Skip to content

v0.13.2 — HTML5 normalizer (seven rules) and substitution architecture

Choose a tag to compare

@GitHubNewbie0 GitHubNewbie0 released this 05 May 01:00
· 89 commits to main since this release

Added

  • HTML5 normalizer for htmlToOdt()htmlToOdt(), markdownToOdt(), and the underlying parseHtml() now run input through a Tier 1 normalizer before parsing. The normalizer applies seven spec-grounded text transformations: empties <script> and <style> content; lowercases the doctype declaration; quotes unquoted boolean attributes (e.g. <input checked><input checked="">); quotes unquoted attribute values (e.g. <a href=foo><a href="foo">); self-closes 14 HTML5 void elements; decodes ~2,120 HTML5 named entities to Unicode; and escapes lone & in attribute values (e.g. href="?a=1&b=2"href="?a=1&amp;b=2").
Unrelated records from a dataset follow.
Lemma rawDelta_bound k players i p :
  0 <= k -> (2 <= length players)%nat -> players !! i = Some p ->
  - k <= rawDelta (k / (INR (length players) - 1)) players i p <= k.
Proof.
  intros Hk Hlen Hp. unfold rawDelta. assert (Hn : 1 <= INR (length players) - 1).
  { apply le_INR in Hlen. cbn [INR] in Hlen. lra. }
  assert (Hopp : INR (length (opponents i players)) = INR (length players) - 1).
  { unfold opponents. rewrite <- (take_drop_middle players i p Hp) at 3.
    rewrite !length_app. cbn [length]. rewrite !plus_INR, S_INR. lra. }
  pose proof (Rsum_bounds (actualAgainst p <$> opponents i players) 0 1) as Ha.
  pose proof (Rsum_bounds (expectedAgainst p <$> opponents i players) 0 1) as He.
  rewrite !length_fmap, Hopp in *. destruct Ha as [Ha1 Ha2].
  { apply Forall_fmap, Forall_true. intros q. apply actualAgainst_range. }
  destruct He as [He1 He2].
  { apply Forall_fmap, Forall_true. intros q. pose proof (expectedAgainst_range p q). cbn. lra. }
  set (A := Rsum (actualAgainst p <$> _)) in *. set (E := Rsum (expectedAgainst p <$> _)) in *.
  set (n := INR (length players) - 1) in *.
  assert (Hq : k / n * n = k) by (field; lra).
  assert (0 <= k / n) by (apply Rmult_le_pos; [done|]; apply Rlt_le, Rinv_0_lt_compat; lra).
  nra.
Qed.

Lemma rawDelta_winner k players i p :
  0 <= k -> players !! i = Some p ->
  Forall (fun q => (ei_placement p < ei_placement q)%Z) (opponents i players) ->
  0 <= rawDelta k players i p.
Proof.
  intros Hk Hp Hw. unfold rawDelta. apply Rmult_le_pos; [done|].
  clear Hp. induction Hw as [|q l Hq _ IH]; cbn; [lra|].
  pose proof (expectedAgainst_range p q). unfold actualAgainst at 1.
  rewrite (proj2 (Z.ltb_lt _ _) Hq). lra.
Qed.

Lemma Math_round_nonneg x : 0 <= x -> 0 <= Math_round x.
Proof.
  intros Hx. pose proof (Math_round_spec x) as [H1 _]. unfold Math_round in *.
  set (z := (up (x + / 2) - 1)%Z) in *. apply IZR_le.
  assert (IZR (-1) < IZR z) by lra. apply lt_IZR in H. lia.
Qed.

(** With an integer K factor nobody gains or loses more than K points,
    ratings never become negative, the reported change is the difference of
    the two ratings, and a player placed ahead of all the others never loses
    points. *)
Theorem elo_update_bounds (players : list EloPlayerInput) (k : Z) (results : list EloCalculationResult)
    (i : nat) (p : EloPlayerInput) (r : EloCalculationResult) :
  (0 <= k)%Z -> all_finite players -> (2 <= length players)%nat ->
  calculateMultiplayerElo players (IZR k) = Ok results ->
  players !! i = Some p -> results !! i = Some r -> 0 <= rating p ->
  er_userId r = ei_userId p /\ 0 <= er_newElo r
  /\ er_delta r = er_newElo r - er_currentElo r /\ er_currentElo r = rating p
  /\ IZR (- k) <= er_delta r <= IZR k
  /\ (Forall (fun q => (ei_placement p < ei_placement q)%Z) (opponents i players) ->
      er_currentElo r <= er_newElo r).
Proof.
  intros Hk Hf Hlen Hrun Hp Hr Hpos. rewrite calculate_run in Hrun by done.
  injection Hrun as <-. rewrite list_lookup_imap, Hp in Hr. injection Hr as <-.
  unfold updated. cbn. apply IZR_le in Hk as Hk'.
  pose proof (rawDelta_bound (IZR k) players i p Hk' Hlen Hp) as Hb.
  rewrite <- opp_IZR in Hb. apply Math_round_bound in Hb.
  assert (Hw : Forall (fun q => (ei_placement p < ei_placement q)%Z) (opponents i players) ->
    0 <= Math_round (rawDelta (IZR k / (INR (length players) - 1)) players i p)).
  { intros Hq. apply Math_round_nonneg, rawDelta_winner; [|done|done].
    apply le_INR in Hlen. cbn [INR] in Hlen.
    apply Rmult_le_pos; [done|]. apply Rlt_le, Rinv_0_lt_compat. lra. }
  set (d := Math_round _) in *. pose proof (Rmax_l 0 (rating p + d)). rewrite opp_IZR in *.
  split_and!; try done; try lra; try (intros Hq; specialize (Hw Hq)); unfold Rmax in *; destruct (Rle_dec _ _); lra.
Qed.
End Ratings.
(** The rounds are evaluated in order; an eliminated player's round is the one
    after those they answered. *)
Definition verdicts_ok (ids : list jstr) (m : Machine) : Prop :=
  records_ok ids m
  /\ StronglySorted Z.lt (verdicts m).*1
  /\ Forall (fun n => n <= ms_currentRoundNo (m_state m)) (verdicts m).*1
  /\ (forall r, m_round m = Some r -> rd_status r = RACTIVE ->
        rd_roundNo r <= ms_currentRoundNo (m_state m)
        /\ Forall (fun n => n < rd_roundNo r) (verdicts m).*1)
  /\ (forall p, p ∈ ms_eliminatedPlayerIds (m_state m) ->
        0 <= correct_of (ms_players (m_state m)) p
        /\ exists n, map_get p (eliminatedRoundByUser (m_log m)) = Some n
           /\ (verdicts m).*1 !! Z.to_nat (correct_of (ms_players (m_state m)) p) = Some n).

Lemma StronglySorted_snoc {A} (R : A -> A -> Prop) l x :
  StronglySorted R l -> Forall (fun y => R y x) l -> StronglySorted R (l ++ [x]).
Proof.
  induction 1 as [|y l Hs IH Hy]; intros Hx; cbn; [by repeat constructor|].
  apply Forall_cons in Hx as [Hyx Hx]. constructor; [by apply IH|].
  apply Forall_app. by split; [|constructor].
Qed.

Lemma correct_after_evaluation m c r p :
  m_round m = Some r -> m_elimFrozen m = false -> NoDup (round_starting m r) ->
  p ∉ round_starting m r \/ wrong_in r p = true ->
  correct_of (ms_players (m_state (run_state evaluateRound m c))) p
  = correct_of (ms_players (m_state m)) p.
Proof.
  intros Hr Hf Hd Hp. unfold run_state. rewrite (evaluateRound_run m c r Hr Hf). cbn [fst snd].
  unfold evaluated_machine. state_simpl. unfold correct_of. rewrite evaluate_loop_get by done.
  case_decide as Hin; [|done]. destruct Hp as [Hp|Hp]; [done|].
  destruct (map_get p _) as [x|]; [|done]. cbn. rewrite evaluated_outcome by done.
  unfold round_outcome. unfold wrong_in in Hp. by destruct (correct_in r p).
Qed.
Good HTML5 input that previously produced silent empty output now converts correctly. Default behaviour for editor-generated polyglot HTML is unchanged — the normalizer is idempotent on already-polyglot input.
  • Substitution architecturehtmlToOdt() and markdownToOdt() accept new normalizer and parser options. Pass false to skip normalization (when input is known polyglot/XHTML), or pass a custom function to substitute either stage. tiptapToOdt() does not expose these hooks because TipTap input is a JSON tree, not an HTML string. See ADAPTERS.md at the repo root for the architecture, naming conventions, and a worked parse5 adapter example.
  • odfKitNormalizer — the default normalizer, exported from the root and from the new odf-kit/html-normalizer sub-export. The seven individual rules are also exported: selfCloseVoidElements, decodeNamedEntities, emptyRawTextElements, lowercaseDoctype, quoteUnquotedBooleanAttributes, quoteUnquotedAttributeValues, escapeAttributeValueAmpersands.
  • odfKitParser — the default parser (a Parser-conforming wrapper around the existing parseXml), exported from the root.
  • Public typesParsedHtmlTree, Parser, Normalizer exported from the root for adapter authors. NormalizerOption and ParserOption are available via the odf-kit/types path for symmetric architectural use.
  • OdtBaseOptions — base interface with shared fields (page format, orientation, margins, metadata, image resolution). HtmlToOdtOptions extends it and adds normalizer and parser. TiptapToOdtOptions extends OdtBaseOptions directly. No user-facing API change for code using the existing options.
  • odf-kit/html-normalizer sub-export added.
  • ADAPTERS.md at the repo root — documents the substitution architecture: philosophy, six naming conventions, the two-direction adapter principle, skip semantics, contract specifications, versioning promise, sibling-package design, and a complete worked parse5 adapter example.
  • 183 new tests (1307 total, 28 test suites).

Changed

  • parseXml now fails loudly on malformed input — five tightenings: detects unclosed elements at end-of-input; rejects malformed attribute syntax that the normalizer didn't cover; rejects unescaped & in attribute values not followed by a valid XML entity or numeric reference; rejects ]]> in text content outside CDATA sections; rejects mismatched closing tags. Previous behaviour was silent wrong output. Code that worked in v0.13.1 continues to work in v0.13.2 — the new errors surface latent bugs in inputs that were producing incorrect output. Treat the new errors as bugs in your input that v0.13.2 makes visible.
  • package.jsonlexical entry in typesVersions had a missing leading ./; corrected.

Migration

No code changes required for typical users. Default behaviour is preserved for editor-generated and polyglot input, and existing options work unchanged. Three situations may warrant attention:

  • If your htmlToOdt() calls were silently producing empty or wrong output on hand-written HTML5, v0.13.2 fixes that automatically — the seven-rule normalizer handles void elements, named entities, boolean attributes, unquoted attribute values, ampersands in URLs, and other HTML5-vs-XHTML differences before parsing.
  • If your input was triggering one of the malformed-input cases above, you'll now see an explicit error. This is the intended behavior — the previous silent corruption is the bug being fixed.
  • If you were calling tiptapToOdt() with normalizer or parser in the options object, those properties were always ignored at runtime and are now compile-time errors. Remove them.